### Task goal:
Please work out how many lines below contain the word "counts", and reply with only that number.

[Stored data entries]
((
Lemma clock_from_trans (s1 s2 s3 : St RNG) :
  clock_from s1 s2 -> clock_from s2 s3 -> clock_from s1 s3.
Proof.
  intros (N1 & E1 & He1 & S1 & B1) (N2 & E2 & He2 & S2 & B2).
  split; [eapply Qle_trans; eassumption|].
  exists (E1 ++ E2). rewrite He2, He1, app_assoc. split; [reflexivity|].
  rewrite spawn_times_app. split.
  - apply (ssorted_app_bound _ _ (now (world s2))); try assumption.
    + eapply Forall_impl; [|exact B1]. intros t [_ Ht]; exact Ht.
    + eapply Forall_impl; [|exact B2]. intros t [Ht _]; exact Ht.
  - apply Forall_app. split.
    + eapply Forall_impl; [|exact B1]. intros t [Ha Hb].
      split; [exact Ha | eapply Qle_trans; eassumption].
    + eapply Forall_impl; [|exact B2]. intros t [Ha Hb].
      split; [eapply Qle_trans; eassumption | exact Hb].
Qed.

Lemma clock_same_world {A} (m : M RNG A) :
  (forall s, now (world (snd (m s))) = now (world s) /\
             events (world (snd (m s))) = events (world s)) ->
  keeps_clock m.
Proof.
  intros Hm s. destruct (Hm s) as [Hn He]. unfold clock_from. rewrite Hn.
  split; [apply Qle_refl|]. exists []. rewrite app_nil_r.
  split; [exact He|]. split; constructor.
Qed.

Lemma bind_keeps_clock {A B} (m : M RNG A) (k : A -> M RNG B) :
  keeps_clock m -> (forall a, keeps_clock (k a)) -> keeps_clock (bind m k).
Proof.
  intros Hm Hk s. specialize (Hm s). unfold bind.
  destruct (m s) as [[a|e] s1]; cbn in *; [|exact Hm].
  eapply clock_from_trans; [exact Hm | apply Hk].
Qed.

Lemma env_timeout_keeps_clock (d : Q) : keeps_clock (env_timeout (RNG := RNG) d).
Proof.
  intros s. unfold env_timeout. destruct (Qltb d 0) eqn:Hd; cbn.
  - split; [apply Qle_refl|]. exists []. rewrite app_nil_r.
    split; [reflexivity|]. split; constructor.
  - apply Qltb_false in Hd. split.
    + rewrite <- (Qplus_0_r (now (world s))) at 1.
      apply Qplus_le_compat; [apply Qle_refl | exact Hd].
    + exists [ETimeout d]. split; [reflexivity|]. split; constructor.
Qed.

Lemma generate_vehicle_keeps_clock (vt : string) : keeps_clock (generate_vehicle (RNG := RNG) vt).
Proof.
  intros s. rewrite generate_vehicle_eq. cbn. split; [apply Qle_refl|].
  eexists. split; [reflexivity|]. cbn. split.
  - repeat constructor.
  - repeat constructor; apply Qle_refl.
Qed.

Lemma exec_keeps_clock_all (ops : list op) : keeps_clock (exec (RNG := RNG) ops).
Proof.
  assert (Hsh : forall i x, keeps_clock (shuffle_loop (RNG := RNG) i x)).
  { intros i x. apply clock_same_world. intros s.
    pose proof (shuffle_loop_frame i x s) as Hf.
    destruct (shuffle_loop i x s) as [r s']. destruct Hf as (_ & Hn & He & _).
    split; assumption. }
  assert (Hget : forall {A} name (f : VehicleGenerator RNG -> option A),
             keeps_clock (getattr name f)).
  { intros A name f. apply clock_same_world. intros s. unfold getattr.
    destruct (f (self s)); split; reflexivity. }
  assert (Hl : forall vts, keeps_clock (run_loop (RNG := RNG) vts)).
  { induction vts as [|vt vts IH]; cbn [run_loop];
      [apply clock_same_world; intros; split; reflexivity|].
    apply bind_keeps_clock; [apply Hget|intros f].
    apply bind_keeps_clock.
    { apply clock_same_world. intros s. unfold call_sampler.
      destruct (f (rng (world s))). split; reflexivity. }
    intros d.
    apply bind_keeps_clock; [apply env_timeout_keeps_clock|intros _].
    apply bind_keeps_clock; [apply generate_vehicle_keeps_clock|intros _].
    exact IH. }
  assert (Hrun : keeps_clock (CustomVehicleGenerator_run (RNG := RNG))).
  { unfold CustomVehicleGenerator_run.
    do 4 (apply bind_keeps_clock; [apply Hget|intros ?]).
    apply bind_keeps_clock; [apply Hsh|intros vts]. apply Hl. }
  induction ops as [|[vt|] ops IH]; cbn [exec];
    [apply clock_same_world; intros; split; reflexivity| |].
  - apply bind_keeps_clock; [apply generate_vehicle_keeps_clock|intros _; exact IH].
  - apply bind_keeps_clock; [exact Hrun|intros _; exact IH].
Qed.

(** X5: over any sequence of [generate_vehicle] and [run] calls, whatever
    their outcome, the simulated clock never goes back, and the vehicles are
    started in non-decreasing time order, all between the clock at the
    start and the clock at the end. *)
Theorem clock_monotone_over_calls (ops : list op) (s : St RNG) :
  now (world s) <= now (world (snd (exec ops s))) /\
  exists E,
    events (world (snd (exec ops s))) = events (world s) ++ E /\
    StronglySorted Qle (spawn_times E) /\
    Forall (fun t => now (world s) <= t /\ t <= now (world (snd (exec ops s))))
           (spawn_times E).
Proof. exact (exec_keeps_clock_all ops s). Qed.

(** *** Direct calls of [generate_vehicle] *)

Lemma spawn_events_with_next_id (g : VehicleGenerator RNG) (n id : Z) (t : Q) (vts : list string) :
  spawn_events (with_next_id g n) id t vts = spawn_events g id t vts.
Proof.
  revert id; induction vts as [|vt vts IH]; intros id; cbn; [reflexivity|].
  rewrite IH. reflexivity.
Qed.

(** X6: calling [generate_vehicle] directly for each type of a list never
    fails, on any generator (one built by [VehicleGenerator.__init__], with
    no counts and no sampler, included), draws no random number and does
    not advance the clock: it starts one vehicle per type, in list order,
    all at the current time, numbered from [next_id], and advances
    [next_id] by the length of the list. *)
Theorem direct_spawns (vts : list string) (s : St RNG) :
  exec (map Spawn vts) s =
  (Ok tt,
   mkSt (with_next_id (self s) (next_id (self s) + Z.of_nat (List.length vts)))
        (mkWorld (now (world s)) (rng (world s))
                 (events (world s) ++ spawn_events (self s) (next_id (self s)) (now (world s)) vts))).
Proof.
  revert s; induction vts as [|vt vts IH]; intros [g [t r E]]; cbn [map exec List.length].
  - unfold ret. cbn. rewrite app_nil_r, Z.add_0_r, <- with_next_id_eta. reflexivity.
  - unfold bind at 1. rewrite generate_vehicle_eq. cbn [fst snd self world now rng events].
    rewrite IH. cbn [self world now rng events next_id with_next_id].
    rewrite <- app_assoc. cbn [app spawn_events].
    rewrite spawn_events_with_next_id.
    replace (next_id g + Z.of_nat (S (List.length vts)))%Z
      with (next_id g + 1 + Z.of_nat (List.length vts))%Z by lia.
    destruct g; reflexivity.
Qed.

(** *** Repeated runs *)

Lemma run_step (Hr : randbelow_in_range (RNG := RNG)) (s : St RNG) (n m : Z)
  (f : sampler RNG) :
  normal_count (self s) = Some n -> ev_count (self s) = Some m ->
  interarrival_func (self s) = Some f ->
  (forall r, 0 <= fst (f r)) ->
  exists s1 E,
    CustomVehicleGenerator_run s = (Ok tt, s1) /\
    self s1 = with_next_id (self s) (next_id (self s) + Z.of_nat (Z.to_nat n + Z.to_nat m)) /\
    events (world s1) = events (world s) ++ E /\
    Permutation (repeat "normal"%string (Z.to_nat n) ++ repeat "ev"%string (Z.to_nat m))
                (spawned_types E).
Proof.
  intros Hn Hm Hf Hnn.
  pose proof (run_total Hr s n m f Hn Hm Hf Hnn) as Hc.
  destruct (CustomVehicleGenerator_run s) as [res s1] eqn:Hrun. cbn in Hc. subst res.
  destruct (run_ok s s1 n m f Hn Hm Hf Hrun)
    as (plan & r0 & ds & Hp & Hds & _ & _ & Hself & _ & Hev).
  assert (Hl : List.length ds = List.length plan)
    by (rewrite <- Hds; apply draws_length).
  assert (Hlp : List.length plan = (Z.to_nat n + Z.to_nat m)%nat)
    by (rewrite <- (Permutation_length Hp), length_app, !repeat_length; reflexivity).
  exists s1, (loop_trace (self s) (next_id (self s)) (now (world s)) (combine plan ds)).
  split; [reflexivity|]. split; [rewrite Hself, Hlp; reflexivity|].
  split; [exact Hev|]. rewrite spawned_types_loop_trace by exact Hl. exact Hp.
Qed.

Lemma spawned_types_app (E1 E2 : list event) :
  spawned_types (E1 ++ E2) = spawned_types E1 ++ spawned_types E2.
Proof. unfold spawned_types. rewrite spawned_app. apply map_app. Qed.

(** X7: [run] can be called again and again: with a sampler that never
    returns a negative delay (and [_randbelow] in range), [k] successive
    runs all complete; they spawn [k * n] "normal" and [k * m] "ev"
    vehicles ([n], [m] the stored counts, negative ones counting as 0), the
    counts being neither consumed nor changed, and [next_id] ends
    [k * (n + m)] further on, the counter never being reset. *)
Theorem repeated_runs (Hr : randbelow_in_range (RNG := RNG)) (s : St RNG) (n m : Z)
  (f : sampler RNG) (k : nat) :
  normal_count (self s) = Some n -> ev_count (self s) = Some m ->
  interarrival_func (self s) = Some f ->
  (forall r, 0 <= fst (f r)) ->
  fst (exec (repeat Run k) s) = Ok tt /\
  exists E,
    events (world (snd (exec (repeat Run k) s))) = events (world s) ++ E /\
    count_occ string_dec (spawned_types E) "normal"%string = (k * Z.to_nat n)%nat /\
    count_occ string_dec (spawned_types E) "ev"%string = (k * Z.to_nat m)%nat /\
    next_id (self (snd (exec (repeat Run k) s)))
    = (next_id (self s) + Z.of_nat (k * (Z.to_nat n + Z.to_nat m)))%Z.
Proof.
  revert s; induction k as [|k IH]; intros s Hn Hm Hf Hnn.
  - cbn. unfold ret. cbn. split; [reflexivity|]. exists [].
    rewrite app_nil_r. repeat split; lia.
  - destruct (run_step Hr s n m f Hn Hm Hf Hnn) as (s1 & E1 & Hrun & Hself & Hev & Hp).
    cbn [repeat exec]. rewrite (bind_ok _ _ _ _ _ Hrun).
    assert (Hn1 : normal_count (self s1) = Some n) by (rewrite Hself; exact Hn).
    assert (Hm1 : ev_count (self s1) = Some m) by (rewrite Hself; exact Hm).
    assert (Hf1 : interarrival_func (self s1) = Some f) by (rewrite Hself; exact Hf).
    destruct (IH s1 Hn1 Hm1 Hf1 Hnn) as (Hok & E2 & Hev2 & Cn2 & Cm2 & Hid2).
    split; [exact Hok|]. exists (E1 ++ E2).
    rewrite Hev2, Hev, app_assoc. split; [reflexivity|].
    destruct (count_configured (Z.to_nat n) (Z.to_nat m)) as [Cn Cm].
    rewrite spawned_types_app, !count_occ_app,
      <- !(proj1 (Permutation_count_occ string_dec _ _) Hp), Cn, Cm, Cn2, Cm2.
    split; [lia|]. split; [lia|].
    rewrite Hid2, Hself. cbn [next_id with_next_id]. lia.
Qed.

End Extra.

(** ** The claims at concrete inputs *)

Lemma run_spawns_configured_mix_witness :
  (0 <= 3)%Z /\ (0 <= 2)%Z /\
  CustomVehicleGenerator_run (st0 3 2) = (Ok tt, snd (run0 3 2)) /\
  exists E,
    events (world (snd (run0 3 2))) = [] ++ E /\
    Permutation (spawned_types E)
                (repeat "normal"%string (Z.to_nat 3) ++ repeat "ev"%string (Z.to_nat 2)) /\
    Z.of_nat (List.length (spawned E)) = (3 + 2)%Z /\
    Z.of_nat (count_occ string_dec (spawned_types E) "normal"%string) = 3%Z /\
    Z.of_nat (count_occ string_dec (spawned_types E) "ev"%string) = 2%Z.
Proof.
  assert (Hrun : CustomVehicleGenerator_run (st0 3 2) = (Ok tt, snd (run0 3 2)))
    by (vm_compute; reflexivity).
  split; [lia|]. split; [lia|]. split; [exact Hrun|].
  exact (run_spawns_configured_mix (const_sampler 2) 1%N 2%N 3%N 4%N
           (Some (const_sampler 1)) 3%Z 2%Z (mkWorld 0 0%nat []) (snd (run0 3 2))
           ltac:(lia) ltac:(lia) Hrun).
Defined.

Lemma identifiers_consecutive_witness :
  (0 <= 3)%Z /\ (0 <= 2)%Z /\
  CustomVehicleGenerator_run (st0 3 2) = (Ok tt, snd (run0 3 2)) /\
  exists E,
    events (world (snd (run0 3 2))) = [] ++ E /\
    map vid (spawned E) = map Z.of_nat (seq 0 (Z.to_nat (3 + 2))) /\
    next_id (self (snd (run0 3 2))) = (3 + 2)%Z.
Proof.
  assert (Hrun : CustomVehicleGenerator_run (st0 3 2) = (Ok tt, snd (run0 3 2)))
    by (vm_compute; reflexivity).
  split; [lia|]. split; [lia|]. split; [exact Hrun|].
  exact (proj1 identifiers_consecutive (const_sampler 2) 1%N 2%N 3%N 4%N
           (Some (const_sampler 1)) 3%Z 2%Z (mkWorld 0 0%nat []) (snd (run0 3 2))
           ltac:(lia) ltac:(lia) Hrun).
Defined.

Lemma spawn_times_are_delay_sums_witness :
  normal_count (self (st0 3 2)) = Some 3%Z /\ ev_count (self (st0 3 2)) = Some 2%Z /\
  interarrival_func (self (st0 3 2)) = Some (const_sampler 1) /\
  (forall r, fst (const_sampler 1 r) = 1) /\ now (world (st0 3 2)) = 0 /\
  CustomVehicleGenerator_run (st0 3 2) = (Ok tt, snd (run0 3 2)) /\
  (exists E, events (world (snd (run0 3 2))) = events (world (st0 3 2)) ++ E /\
             spawn_times E = [1; 2; 3; 4; 5]) /\
  (exists E,
     events (world (snd (run0 3 2))) = events (world (st0 3 2)) ++ E /\
     E = loop_trace (self (st0 3 2)) (next_id (self (st0 3 2))) (now (world (st0 3 2)))
                    (combine (spawned_types E) (delays_of E)) /\
     List.length (spawn_times E) = (Z.to_nat 3 + Z.to_nat 2)%nat /\
     List.length (delays_of E) = List.length (spawn_times E) /\
     spawn_times E = cumul (now (world (st0 3 2))) (delays_of E) /\
     (forall k, (k < List.length (spawn_times E))%nat ->
        nth k (spawn_times E) 0 == now (world (st0 3 2)) + qsum (firstn (S k) (delays_of E)))).
Proof.
  assert (Hrun : CustomVehicleGenerator_run (st0 3 2) = (Ok tt, snd (run0 3 2)))
    by (vm_compute; reflexivity).
  assert (Hc : forall r, fst (const_sampler 1 r) = 1) by (intros r; reflexivity).
  split; [reflexivity|]. split; [reflexivity|]. split; [reflexivity|].
  split; [exact Hc|]. split; [reflexivity|]. split; [exact Hrun|]. split.
  - exact (proj2 spawn_times_are_delay_sums (st0 3 2) (snd (run0 3 2)) (const_sampler 1)
             eq_refl eq_refl eq_refl Hc eq_refl Hrun).
  - exact (proj1 spawn_times_are_delay_sums (st0 3 2) (snd (run0 3 2)) 3%Z 2%Z (const_sampler 1)
             eq_refl eq_refl eq_refl Hrun).
Defined.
))
### Answer for this exercise:
3